Hey Folks,
I’m Ray — former software engineer, ex-TikToker/bydancer, and EZsite founder. I spent over 10 years in the used-car online space. One of the most popular features we built back then was auto-generated intro videos from car photos, highlighting trims, mileage, and selling points.
When Gemini VEO 3.1/Sora dropped, a realtor friend asked if I could do the same for her Zillow listings: “Can you turn my property photos into YouTube/TikTok videos for lead gen?” Challenge accepted.
I hacked together a prototype that automatically turns property photos into clean showcase videos, and I ran into some fun issues along the way.
Here’s the breakdown.
The Idea
Automatically convert property photos into professional-looking videos.
Pull listing data and images from Zillow.
Use AI to generate a storyboard and voiceover.
Create clip-by-clip videos and stitch them together with music, subtitles, and transitions.
Demo
Sample generated video: https://chatrealtor.ai/share/XJUKdL
Overall Approach
Flow looked like this:
Scrape Zillow data
Clean image lists
User selects images/adds custom prompts
Gemini detects and removes watermarks
Gemini generates storyboard and voiceover scripts
Concurrent Veo 3.1 video generation tasks
Poll task status periodically
FFmpeg stitching, subtitles, background music
Final output
Main logic runs in JS by vibe coding. Gemini models handle analysis, scripts, and watermark handling. Veo 3.1 does the image-to-video clips.
Tools I Used (and Recommend)
Gemini 2.5 Image: Watermark detection and removal; image understanding for room types/features.
Veo 3.1: Image-to-video clip generation for consistent visual fidelity.

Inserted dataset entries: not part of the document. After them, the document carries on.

(** * capibot-voice-service: the transcription request pipeline

    A shallow embedding of [app/auth.py], [app/config.py], [app/main.py],
    [app/services/transcription.py] and [app/services/webhook.py], and the
    properties of the pipeline proved over it.

    Conventions.
    - A Python [str] is a [string] of code points below 256, one [ascii]
      for each: the strings a header decoded as Latin-1 can hold, and
      among them every configured MIME type and extension.  [isspace] and
      [lower] are Python's on that range, which [lower] does not leave.
    - [Optional[str]] is [option string]; Python truthiness is [truthy].
    - An exception is a value of [exn]; code that may raise returns a
      [Result].
    - Calls to the outside (the store and its clock, the speech engine,
      the webhook endpoint, the temporary directory) are answered by
      oracles collected in two environment records, [auth.StoreEnv] and
      [Env].
    - What a request does to the outside is recorded as a list of events,
      so that "the engine is not called" is a statement about that list. *)

From Stdlib Require Import List String Ascii ZArith NArith Lia Bool Arith.
From Stdlib Require Import DecimalString SpecFloat.
Import ListNotations.
Local Open Scope string_scope.

(** ** Python strings *)

Module Py.

Definition chars (s : string) : list ascii := list_ascii_of_string s.
Definition str (l : list ascii) : string := string_of_list_ascii l.

(** [str.isspace] on the code points below 256: 9..13, 28..31 and 32
    (CPython's [_Py_ascii_whitespace]), and above 127 the two that
    [_PyUnicode_IsWhitespace] accepts there, U+0085 (next line) and U+00A0
    (no-break space). *)
Definition isspace (c : ascii) : bool :=
  let n := nat_of_ascii c in
  (((9 <=? n) && (n <=? 13)) || ((28 <=? n) && (n <=? 32)) ||
   (n =? 133) || (n =? 160))%nat.

(** The code points below 256 that [str.lower] changes: A..Z, and the
    capital letters of Latin-1, U+00C0..U+00DE without the multiplication
    sign U+00D7.  Each moves up by 32. *)
Definition is_upper (c : ascii) : bool :=
  let n := nat_of_ascii c in
  (((65 <=? n) && (n <=? 90)) ||
   ((192 <=? n) && (n <=? 222) && negb (n =? 215)))%nat.

Definition lower_char (c : ascii) : ascii :=
  if is_upper c then ascii_of_nat (nat_of_ascii c + 32) else c.

(** [str.lower] *)
Definition lower (s : string) : string := str (map lower_char (chars s)).

Fixpoint dropwhile {A} (p : A -> bool) (l : list A) : list A :=
  match l with
  | [] => []
  | x :: r => if p x then dropwhile p r else l
  end.

(** [str.strip()] with no argument *)
Definition strip_chars (l : list ascii) : list ascii :=
  rev (dropwhile isspace (rev (dropwhile isspace l))).

Definition strip (s : string) : string := str (strip_chars (chars s)).

(** truthiness of a [str] and of an [Optional[str]] *)
Definition nonempty (s : string) : bool :=
  match s with EmptyString => false | _ => true end.

Definition truthy (o : option string) : bool :=
  match o with Some s => nonempty s | None => false end.

(** [x or y] on [Optional[str]] *)
Definition or_ (x y : option string) : option string :=
  if truthy x then x else y.

(** [x in l] for a list of strings *)
Definition mem (x : string) (l : list string) : bool :=
  existsb (String.eqb x) l.

(** [needle in s] for strings *)
Fixpoint is_prefix (p l : list ascii) : bool :=
  match p, l with
  | [], _ => true
  | _ :: _, [] => false
  | a :: p', b :: l' => Ascii.eqb a b && is_prefix p' l'
  end.

Fixpoint contains_chars (p l : list ascii) : bool :=
  is_prefix p l ||
  match l with
  | [] => false
  | _ :: l' => contains_chars p l'
  end.

Definition contains (needle s : string) : bool :=
  contains_chars (chars needle) (chars s).

(** [str(n)] for an [int] *)
Definition str_of_int (z : Z) : string := NilZero.string_of_int (Z.to_int z).

(** [s.rfind(c)]: index of the last occurrence, [-1] when there is none *)
Fixpoint rfind_from (c : ascii) (l : list ascii) (i : Z) (last : Z) : Z :=
  match l with
  | [] => last
  | x :: r => rfind_from c r (i + 1) (if Ascii.eqb x c then i else last)
  end.

Definition rfind (c : ascii) (l : list ascii) : Z := rfind_from c l 0 (-1).

(** [posixpath.splitext] ([genericpath._splitext] with [sep = "/"],
    [altsep = None], [extsep = "."]): the extension starts at the last dot
    of the last path component, unless only dots precede it there. *)
Fixpoint all_dots (l : list ascii) : bool :=
  match l with
  | [] => true
  | x :: r => Ascii.eqb x "."%char && all_dots r
  end.

Definition splitext_chars (p : list ascii) : list ascii * list ascii :=
  let sepIndex := rfind "/"%char p in
  let dotIndex := rfind "."%char p in
  if (sepIndex <? dotIndex)%Z then
    let filenameIndex := Z.to_nat (sepIndex + 1) in
    let leading := firstn (Z.to_nat dotIndex - filenameIndex) (skipn filenameIndex p) in
    if all_dots leading then (p, [])
    else (firstn (Z.to_nat dotIndex) p, skipn (Z.to_nat dotIndex) p)
  else (p, []).

Definition splitext (p : string) : string * string :=
  let '(root, ext) := splitext_chars (chars p) in (str root, str ext).

End Py.

(** ** Exceptions and results *)

(** The exception classes the code raises, catches or can receive from its
    collaborators.  All of them derive from Python's [Exception];
    [OtherException] stands for any other subclass of it. *)
Inductive exn : Type :=
| HTTPException (status_code : Z) (detail : string)
| FileNotFoundError (msg : string)
| TimeoutException (msg : string)
| ConnectError (msg : string)
| BinasciiError (msg : string)
| ValueError (msg : string)
| OverflowError (msg : string)
| KeyError (msg : string)
| OtherException (msg : string).

(** [str(e)].  Starlette's [HTTPException.__str__] prints the status code,
    a colon and the detail. *)
Definition str_exn (e : exn) : string :=
  match e with
  | HTTPException status_code detail =>
      Py.str_of_int status_code ++ ": " ++ detail
  | FileNotFoundError m | TimeoutException m | ConnectError m
  | BinasciiError m | ValueError m | OverflowError m | KeyError m
  | OtherException m => m
  end.

Inductive Result (A : Type) : Type :=
| Ok (a : A)
| Raised (e : exn).
Arguments Ok {A} a.
Arguments Raised {A} e.

Definition HTTP_400_BAD_REQUEST : Z := 400.
Definition HTTP_401_UNAUTHORIZED : Z := 401.
Definition HTTP_500_INTERNAL_SERVER_ERROR : Z := 500.

(** ** app/config.py *)

Module settings.

Definition MAX_FILE_SIZE : Z := 25 * 1024 * 1024.

Definition ALLOWED_AUDIO_TYPES : list string :=
  ["audio/mpeg"; "audio/wav"; "audio/mp4"; "audio/m4a"; "audio/x-m4a";
   "audio/ogg"].

(** [repr] of the list above, as an f-string prints it. *)
Definition ALLOWED_AUDIO_TYPES_repr : string :=
  "['audio/mpeg', 'audio/wav', 'audio/mp4', 'audio/m4a', 'audio/x-m4a', 'audio/ogg']".

(** Defaults of the settings that are read from the process environment. *)
Definition N8N_WEBHOOK_URL_default : string :=
  "http://n8n:5678/webhook/voice-transcription".
Definition WEBHOOK_TIMEOUT_default : Z := 30.
Definition WEBHOOK_RETRIES_default : Z := 3.

End settings.

(** ** Documents of the credential store *)

Inductive value : Type :=
| VStr (s : string)
| VBool (b : bool)
| VDate (t : Z)
| VNull
| VObjectId (hex : string).

Definition value_eqb (a b : value) : bool :=
  match a, b with
  | VStr x, VStr y => String.eqb x y
  | VBool x, VBool y => Bool.eqb x y
  | VDate x, VDate y => Z.eqb x y
  | VNull, VNull => true
  | VObjectId x, VObjectId y => String.eqb x y
  | _, _ => false
  end.

(** [str(v)], as an f-string prints a field of a document *)
Definition str_value (v : value) : string :=
  match v with
  | VStr s => s
  | VBool true => "True"
  | VBool false => "False"
  | VDate t => Py.str_of_int t
  | VNull => "None"
  | VObjectId hex => hex
  end.

(** A Python [dict] with string keys, in insertion order. *)
Definition dict : Type := list (string * value).

Fixpoint dict_get (d : dict) (k : string) : option value :=
  match d with
  | [] => None
  | (k', v) :: r => if String.eqb k' k then Some v else dict_get r k
  end.

(** [d.get(k, default)] *)
Definition dict_get_default (d : dict) (k : string) (default : value) : value :=
  match dict_get d k with Some v => v | None => default end.

Fixpoint dict_set (d : dict) (k : string) (v : value) : dict :=
  match d with
  | [] => [(k, v)]
  | (k', v') :: r =>
      if String.eqb k' k then (k', v) :: r else (k', v') :: dict_set r k v
  end.

(** ** app/auth.py *)

Module auth.

(** A MongoDB equality filter: every listed field is present with the
    listed value. *)
Definition matches (filter : dict) (doc : dict) : bool :=
  forallb (fun kv =>
             match dict_get doc (fst kv) with
             | Some v => value_eqb v (snd kv)
             | None => false
             end) filter.

(** What the store answers to this request: the clock, and whether the
    read or the write raises (a lost connection, a timeout). *)
Record StoreEnv : Type := {
  utcnow : Z;
  find_fault : option exn;
  update_fault : option exn
}.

FFmpeg: Post-processing for stitching, transitions, subtitles, and audio mixing.
Crawlbase: Handling Zillow’s anti-scraping reliably during prototyping.

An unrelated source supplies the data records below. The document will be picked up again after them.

(** ** Playback *)

(** C7, as the claim states it, fails.  After two overlapping submits the
    page shows one step with the cursor at 2; Step Back is enabled there
    and moves the cursor to 1, which is outside of [-1 .. 0]: Step Back
    has no upper clamp. *)
Lemma step_back_is_not_clamped_from_above :
  let seen es :=
    option_map (fun w => (length_of (executionSteps (ui w)),
                          currentStep (ui w), isPlaying (ui w)))
               (run boot es) in
  seen Trace.overtaken = Some (Some 1, 2, false) /\
  seen (Trace.overtaken ++ [ClickStepBack]) = Some (Some 1, 1, false) /\
  ~ (-1 <= 1 <= 1 - 1).
Proof. vm_compute. repeat split. intros [_ H]. apply H. reflexivity. Qed.

(** C7, amended.  With [N] steps on display, Step Forward sets the cursor
    to [min (currentStep + 1) (N - 1)], never above [N-1], and Step Back
    sets it to [max (currentStep - 1) (-1)], never below [-1]; both set
    [isPlaying] to [false], raise nothing and leave the result alone;
    Step Forward at [N-1] and Step Back at [-1] leave the cursor where it
    is.  From a cursor within [-1 .. N-1] both stay within [-1 .. N-1]
    and move by exactly one step unless they are at their end.  (From a
    cursor above [N-1] Step Back moves one step down and may stay above
    [N-1].) *)
Theorem manual_steps_clamp_one_side (s : State) (steps : list value) :
  executionSteps s = VArr steps ->
  (exists s',
     stepForward s = Some s' /\
     isPlaying s' = false /\
     currentStep s'
     = Z.min (currentStep s + 1) (Z.of_nat (List.length steps) - 1) /\
     currentStep s' <= Z.of_nat (List.length steps) - 1 /\
     (currentStep s = Z.of_nat (List.length steps) - 1 ->
      currentStep s' = currentStep s) /\
     (-1 <= currentStep s <= Z.of_nat (List.length steps) - 1 ->
      -1 <= currentStep s' <= Z.of_nat (List.length steps) - 1) /\
     (currentStep s < Z.of_nat (List.length steps) - 1 ->
      currentStep s' = currentStep s + 1) /\
     result_of s' = result_of s) /\
  (isPlaying (stepBack s) = false /\
   currentStep (stepBack s) = Z.max (currentStep s - 1) (-1) /\
   -1 <= currentStep (stepBack s) /\
   (currentStep s = -1 -> currentStep (stepBack s) = currentStep s) /\
   (-1 <= currentStep s <= Z.of_nat (List.length steps) - 1 ->
    -1 <= currentStep (stepBack s) <= Z.of_nat (List.length steps) - 1) /\
   (-1 < currentStep s -> currentStep (stepBack s) = currentStep s - 1) /\
   result_of (stepBack s) = result_of s).
Proof.
  intros Hs. split.
  - unfold stepForward. rewrite Hs. simpl.
    eexists. split; [reflexivity|]. simpl.
    repeat split; lia.
  - unfold stepBack. simpl. repeat split; lia.
Qed.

EZsite.ai (AI Webcoding Tool similar to Lovable): Handy for spinning up quick landing pages and demo sites without wrestling with boilerplate. I used it to throw together a simple showcase page and submission form for agents—great for testing funnels and collecting feedback fast.
Challenges I Ran Into:
Zillow’s anti-scrape is no joke. My DIY crawler kept getting IPs rate-limited/blocked.
Used Crawlbase for testing — they tossed me 1000 free credits, which was enough to get things moving.

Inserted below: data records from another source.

(** The loop of [compute_max_gap] returns the largest of the smallest
    positive gaps of the lists (or its initial value). *)
Lemma fold_update_max_gap (gaps : list (list Z)) (m0 : Z) :
  let M := fold_left update_max_gap gaps m0 in
  m0 <= M /\
  (forall vals v, In vals gaps -> smallest_positive vals v -> v <= M) /\
  (M = m0 \/ exists vals, In vals gaps /\ smallest_positive vals M).
Proof.
  revert m0; induction gaps as [|vals gaps IH]; intros m0; simpl.
  - repeat split; [lia|intros ? ? []|left; reflexivity].
  - destruct (IH (update_max_gap m0 vals)) as (H1 & H2 & H3).
    destruct (update_max_gap_spec m0 vals) as [(v & Hv & E)|[Hn E]]; rewrite E in *.
    + repeat split; [lia| |].
      * intros vals' v' [<-|Hin] Hv'; [|apply (H2 vals' v' Hin Hv')].
        assert (v' = v) by (eapply smallest_positive_unique; eassumption); subst v'; lia.
      * destruct H3 as [H3|(vals' & Hin & Hs)]; [|right; exists vals'; split; [right|]; assumption].
        destruct (Z.max_spec m0 v) as [[_ Em]|[_ Em]]; rewrite Em in H3 |- *.
        -- right; exists vals; split; [left; reflexivity|rewrite H3; exact Hv].
        -- left; exact H3.
    + repeat split; [exact H1| |].
      * intros vals' v' [<-|Hin] Hv'; [|apply (H2 vals' v' Hin Hv')].
        destruct Hv' as (Hin' & Hpos & _); specialize (Hn v' Hin'); lia.
      * destruct H3 as [H3|(vals' & Hin & Hs)]; [left; exact H3|].
        right; exists vals'; split; [right|]; assumption.
Qed.

Lemma mapM_in {A B : Type} (f : A -> result B) (l : list A) (r : list B) (b : B) :
  mapM f l = Ok r -> (In b r <-> exists a, In a l /\ f a = Ok b).
Proof.
  revert r; induction l as [|x l IH]; intros r H; simpl in H.
  - injection H as <-; split; [intros []|intros (a & [] & _)].
  - apply bind_ok_inv in H as (y & Ey & H).
    apply bind_ok_inv in H as (ys & Eys & H); injection H as <-.
    specialize (IH ys Eys); split.
    + intros [<-|Hin]; [exists x; split; [left; reflexivity|exact Ey]|].
      apply IH in Hin as (a & Ha & Ea); exists a; split; [right|]; assumption.
    + intros (a & [<-|Ha] & Ea); [left; congruence|].
      right; apply IH; exists a; split; assumption.
Qed.

Section DefaultGap.
Context {N : Numeric}.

Discovery: Zillow uses Next.js with server-side rendering. Most data is in the HTML.
Parse HTML → extract price, beds/baths, sqft, features, image URLs.
Video Generation Model Choice
Text-only approaches couldn’t maintain visual consistency.
Switched to Veo 3.1’s image-to-video: one clip per image with pan/zoom/parallax; control transitions later in FFmpeg.
Built a simple JS DAG scheduler:
watermark check → removal → storyboard → parallel clip generation → completion watcher → stitching.
Lightweight DB + scheduled job to progress ready tasks.
Preflight watermark detection; auto-removal if present.
Gemini 2.5 Image worked well, with occasional false positives.
Video Post-Processing
FFmpeg: crossfades, subtitles, background music with ducking.
Voiceover: Gemini narrates room features in a calm, professional tone.
MVP built in ~ 2 hours; most time went into prompt tuning and pacing and finally spent 2 days.
Cost: a few dollars per full video from model/API usage.
Next: smarter storyboards, richer property details in VO, optional virtual presenter.
How It Feels End-to-end pipeline is solid:
scrape → analyze → generate → polish → publish. The “glue” matters more than any single model: reliable orchestration, visual anchoring, and thoughtful post-production.